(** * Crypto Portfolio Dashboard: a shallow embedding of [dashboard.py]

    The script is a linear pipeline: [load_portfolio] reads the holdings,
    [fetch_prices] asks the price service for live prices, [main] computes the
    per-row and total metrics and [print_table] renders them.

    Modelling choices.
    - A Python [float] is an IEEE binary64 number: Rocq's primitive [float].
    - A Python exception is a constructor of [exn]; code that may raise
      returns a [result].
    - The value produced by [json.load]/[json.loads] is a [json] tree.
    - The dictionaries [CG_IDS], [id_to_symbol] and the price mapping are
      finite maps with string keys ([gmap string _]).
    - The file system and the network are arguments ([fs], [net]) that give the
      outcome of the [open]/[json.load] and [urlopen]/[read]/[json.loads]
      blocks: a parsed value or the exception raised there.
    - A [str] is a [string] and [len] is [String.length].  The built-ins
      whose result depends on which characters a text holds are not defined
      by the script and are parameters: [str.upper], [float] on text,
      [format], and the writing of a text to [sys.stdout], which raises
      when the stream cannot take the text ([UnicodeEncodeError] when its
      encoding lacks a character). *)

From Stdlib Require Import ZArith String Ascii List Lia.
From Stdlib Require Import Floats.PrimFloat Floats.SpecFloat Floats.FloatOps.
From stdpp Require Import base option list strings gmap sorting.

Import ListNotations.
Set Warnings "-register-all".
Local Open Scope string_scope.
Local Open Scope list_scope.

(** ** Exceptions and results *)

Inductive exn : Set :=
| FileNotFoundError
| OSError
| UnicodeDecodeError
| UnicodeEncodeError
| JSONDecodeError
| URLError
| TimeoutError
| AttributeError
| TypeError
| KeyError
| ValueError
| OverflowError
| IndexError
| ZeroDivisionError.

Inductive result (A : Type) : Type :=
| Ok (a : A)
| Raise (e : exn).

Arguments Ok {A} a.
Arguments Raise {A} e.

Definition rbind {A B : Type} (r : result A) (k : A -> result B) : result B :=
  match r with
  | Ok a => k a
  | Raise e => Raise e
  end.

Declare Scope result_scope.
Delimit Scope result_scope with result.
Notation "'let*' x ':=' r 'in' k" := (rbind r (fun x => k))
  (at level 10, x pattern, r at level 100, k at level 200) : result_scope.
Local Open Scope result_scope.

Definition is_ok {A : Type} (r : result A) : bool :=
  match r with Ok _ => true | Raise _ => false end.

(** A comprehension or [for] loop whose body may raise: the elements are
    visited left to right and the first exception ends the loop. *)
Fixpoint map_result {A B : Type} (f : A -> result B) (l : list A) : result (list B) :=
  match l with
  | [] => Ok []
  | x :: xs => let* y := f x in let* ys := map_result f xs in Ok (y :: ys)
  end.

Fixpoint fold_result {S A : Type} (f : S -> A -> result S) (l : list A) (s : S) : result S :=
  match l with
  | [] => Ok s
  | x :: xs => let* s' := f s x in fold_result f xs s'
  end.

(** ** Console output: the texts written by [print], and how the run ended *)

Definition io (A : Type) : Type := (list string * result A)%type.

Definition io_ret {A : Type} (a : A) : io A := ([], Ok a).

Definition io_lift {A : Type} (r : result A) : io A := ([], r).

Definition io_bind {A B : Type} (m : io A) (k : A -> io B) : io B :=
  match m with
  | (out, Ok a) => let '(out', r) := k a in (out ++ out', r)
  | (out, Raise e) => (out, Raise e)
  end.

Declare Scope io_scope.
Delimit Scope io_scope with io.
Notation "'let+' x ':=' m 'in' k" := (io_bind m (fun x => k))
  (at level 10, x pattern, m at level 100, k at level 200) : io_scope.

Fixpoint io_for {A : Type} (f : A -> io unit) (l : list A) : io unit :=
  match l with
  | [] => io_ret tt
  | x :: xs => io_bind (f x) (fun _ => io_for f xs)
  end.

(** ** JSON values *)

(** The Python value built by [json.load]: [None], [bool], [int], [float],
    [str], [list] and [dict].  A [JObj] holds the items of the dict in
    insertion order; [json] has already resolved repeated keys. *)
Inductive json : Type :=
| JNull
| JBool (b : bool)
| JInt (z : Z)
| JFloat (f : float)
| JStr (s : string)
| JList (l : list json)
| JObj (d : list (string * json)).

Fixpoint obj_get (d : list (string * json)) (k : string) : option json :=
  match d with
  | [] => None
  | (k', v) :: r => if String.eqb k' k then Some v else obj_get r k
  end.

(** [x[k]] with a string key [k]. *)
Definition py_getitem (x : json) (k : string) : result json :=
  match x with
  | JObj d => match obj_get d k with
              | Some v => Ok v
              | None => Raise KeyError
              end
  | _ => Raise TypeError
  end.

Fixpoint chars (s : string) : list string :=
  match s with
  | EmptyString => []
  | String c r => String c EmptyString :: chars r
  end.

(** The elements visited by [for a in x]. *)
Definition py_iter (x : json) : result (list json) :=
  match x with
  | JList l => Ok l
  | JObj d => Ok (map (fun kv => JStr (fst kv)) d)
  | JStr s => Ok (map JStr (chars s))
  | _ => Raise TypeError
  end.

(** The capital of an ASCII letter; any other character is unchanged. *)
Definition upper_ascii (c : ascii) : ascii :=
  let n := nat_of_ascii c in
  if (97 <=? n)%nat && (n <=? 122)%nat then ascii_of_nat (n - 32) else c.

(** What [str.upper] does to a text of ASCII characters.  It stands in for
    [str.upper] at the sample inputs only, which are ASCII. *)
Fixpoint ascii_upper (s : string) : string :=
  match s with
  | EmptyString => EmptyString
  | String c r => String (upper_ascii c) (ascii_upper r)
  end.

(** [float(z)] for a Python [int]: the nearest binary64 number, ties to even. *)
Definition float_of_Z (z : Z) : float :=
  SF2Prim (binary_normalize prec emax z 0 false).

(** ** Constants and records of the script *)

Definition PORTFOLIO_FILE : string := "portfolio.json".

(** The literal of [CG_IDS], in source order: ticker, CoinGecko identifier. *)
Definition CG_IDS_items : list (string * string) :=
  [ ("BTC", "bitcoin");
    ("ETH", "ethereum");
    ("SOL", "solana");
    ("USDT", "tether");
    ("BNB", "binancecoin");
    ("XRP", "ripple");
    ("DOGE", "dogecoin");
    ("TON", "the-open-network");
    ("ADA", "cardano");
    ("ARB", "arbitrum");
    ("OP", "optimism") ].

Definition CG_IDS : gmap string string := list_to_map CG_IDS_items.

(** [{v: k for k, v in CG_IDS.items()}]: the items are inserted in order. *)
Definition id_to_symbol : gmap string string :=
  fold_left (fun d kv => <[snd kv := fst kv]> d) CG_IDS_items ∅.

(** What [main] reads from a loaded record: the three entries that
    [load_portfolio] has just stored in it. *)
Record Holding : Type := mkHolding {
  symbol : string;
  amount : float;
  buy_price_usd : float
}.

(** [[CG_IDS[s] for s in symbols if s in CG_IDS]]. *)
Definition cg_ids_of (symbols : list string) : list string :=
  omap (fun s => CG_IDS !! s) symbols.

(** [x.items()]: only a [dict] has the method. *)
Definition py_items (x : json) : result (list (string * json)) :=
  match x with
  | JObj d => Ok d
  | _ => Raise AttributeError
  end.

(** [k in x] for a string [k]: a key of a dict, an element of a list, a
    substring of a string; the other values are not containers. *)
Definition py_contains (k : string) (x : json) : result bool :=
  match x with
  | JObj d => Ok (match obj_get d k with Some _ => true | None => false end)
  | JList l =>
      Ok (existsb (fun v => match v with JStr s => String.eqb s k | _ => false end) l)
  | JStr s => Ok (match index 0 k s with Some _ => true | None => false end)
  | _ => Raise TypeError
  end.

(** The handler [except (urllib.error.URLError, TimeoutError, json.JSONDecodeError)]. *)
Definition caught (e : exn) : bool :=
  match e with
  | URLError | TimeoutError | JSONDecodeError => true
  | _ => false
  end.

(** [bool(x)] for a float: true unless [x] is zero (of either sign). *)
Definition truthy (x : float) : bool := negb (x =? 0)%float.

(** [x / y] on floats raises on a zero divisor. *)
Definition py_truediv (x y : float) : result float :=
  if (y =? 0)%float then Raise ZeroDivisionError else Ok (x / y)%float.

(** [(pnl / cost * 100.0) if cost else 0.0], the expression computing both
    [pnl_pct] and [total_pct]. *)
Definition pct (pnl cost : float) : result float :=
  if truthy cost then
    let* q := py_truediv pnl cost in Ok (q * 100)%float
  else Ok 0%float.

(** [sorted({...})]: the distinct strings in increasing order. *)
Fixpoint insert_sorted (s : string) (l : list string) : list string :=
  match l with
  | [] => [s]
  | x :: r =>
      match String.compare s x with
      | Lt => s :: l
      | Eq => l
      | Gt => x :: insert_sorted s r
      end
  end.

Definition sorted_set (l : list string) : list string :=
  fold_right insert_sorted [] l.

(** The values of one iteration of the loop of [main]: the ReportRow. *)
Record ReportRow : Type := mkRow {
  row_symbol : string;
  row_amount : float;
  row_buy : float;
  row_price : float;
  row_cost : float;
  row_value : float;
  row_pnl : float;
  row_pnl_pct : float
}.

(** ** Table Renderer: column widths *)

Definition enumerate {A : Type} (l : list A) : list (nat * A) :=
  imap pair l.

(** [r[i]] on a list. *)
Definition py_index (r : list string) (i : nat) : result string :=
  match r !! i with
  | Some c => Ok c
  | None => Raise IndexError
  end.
────────────────────────────────────────
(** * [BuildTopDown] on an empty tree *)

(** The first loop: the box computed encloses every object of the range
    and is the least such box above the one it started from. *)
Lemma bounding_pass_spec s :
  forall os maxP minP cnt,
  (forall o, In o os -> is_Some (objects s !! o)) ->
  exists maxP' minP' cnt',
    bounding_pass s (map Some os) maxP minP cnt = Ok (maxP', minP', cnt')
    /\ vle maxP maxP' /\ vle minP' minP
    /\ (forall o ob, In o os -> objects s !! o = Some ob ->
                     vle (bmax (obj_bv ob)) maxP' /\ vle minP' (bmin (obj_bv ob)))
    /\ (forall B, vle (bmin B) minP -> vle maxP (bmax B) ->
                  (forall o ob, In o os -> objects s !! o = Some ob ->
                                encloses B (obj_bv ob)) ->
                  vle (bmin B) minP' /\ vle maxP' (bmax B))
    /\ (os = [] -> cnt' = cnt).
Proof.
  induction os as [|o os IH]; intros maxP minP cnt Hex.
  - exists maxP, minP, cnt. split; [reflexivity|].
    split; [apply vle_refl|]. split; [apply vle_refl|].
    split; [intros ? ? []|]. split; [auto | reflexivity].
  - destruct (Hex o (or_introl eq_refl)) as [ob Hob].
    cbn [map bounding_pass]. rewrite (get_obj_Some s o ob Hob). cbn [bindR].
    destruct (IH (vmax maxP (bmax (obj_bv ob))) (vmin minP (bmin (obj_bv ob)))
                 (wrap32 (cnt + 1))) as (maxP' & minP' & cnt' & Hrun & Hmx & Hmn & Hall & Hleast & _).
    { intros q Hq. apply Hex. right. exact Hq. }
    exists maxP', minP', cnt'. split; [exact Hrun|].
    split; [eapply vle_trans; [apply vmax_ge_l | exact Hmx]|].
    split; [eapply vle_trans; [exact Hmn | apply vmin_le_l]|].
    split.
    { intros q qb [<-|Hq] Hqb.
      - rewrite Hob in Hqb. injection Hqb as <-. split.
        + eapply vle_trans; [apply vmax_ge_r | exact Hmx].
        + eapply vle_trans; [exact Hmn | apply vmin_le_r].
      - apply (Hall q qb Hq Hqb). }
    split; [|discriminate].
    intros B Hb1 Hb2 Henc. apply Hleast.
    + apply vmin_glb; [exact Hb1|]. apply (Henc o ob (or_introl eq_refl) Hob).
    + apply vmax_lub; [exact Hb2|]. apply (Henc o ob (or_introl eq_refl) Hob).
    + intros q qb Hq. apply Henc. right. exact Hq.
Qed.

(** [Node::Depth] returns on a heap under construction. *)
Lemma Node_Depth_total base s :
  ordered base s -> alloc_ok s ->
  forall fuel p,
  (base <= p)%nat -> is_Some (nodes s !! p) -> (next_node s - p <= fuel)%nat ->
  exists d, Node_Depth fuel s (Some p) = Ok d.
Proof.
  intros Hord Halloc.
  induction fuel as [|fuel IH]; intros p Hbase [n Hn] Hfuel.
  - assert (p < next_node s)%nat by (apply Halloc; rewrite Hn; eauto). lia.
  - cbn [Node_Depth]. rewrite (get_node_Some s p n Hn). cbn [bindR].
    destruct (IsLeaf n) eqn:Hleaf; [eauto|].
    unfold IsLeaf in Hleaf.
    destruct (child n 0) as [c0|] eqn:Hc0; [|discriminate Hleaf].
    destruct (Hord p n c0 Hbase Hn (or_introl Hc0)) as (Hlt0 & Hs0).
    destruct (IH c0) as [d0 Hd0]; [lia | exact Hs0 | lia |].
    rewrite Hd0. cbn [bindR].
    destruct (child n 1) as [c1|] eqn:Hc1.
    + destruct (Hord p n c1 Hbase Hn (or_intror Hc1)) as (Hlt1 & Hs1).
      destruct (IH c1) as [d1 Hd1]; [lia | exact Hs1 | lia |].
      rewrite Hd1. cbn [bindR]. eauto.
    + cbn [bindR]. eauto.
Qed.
────────────────────────────────────────
- TO DO:
A single number is required: the count of lines in the data above that include the string "whose".

- EXERCISE ANSWER:
2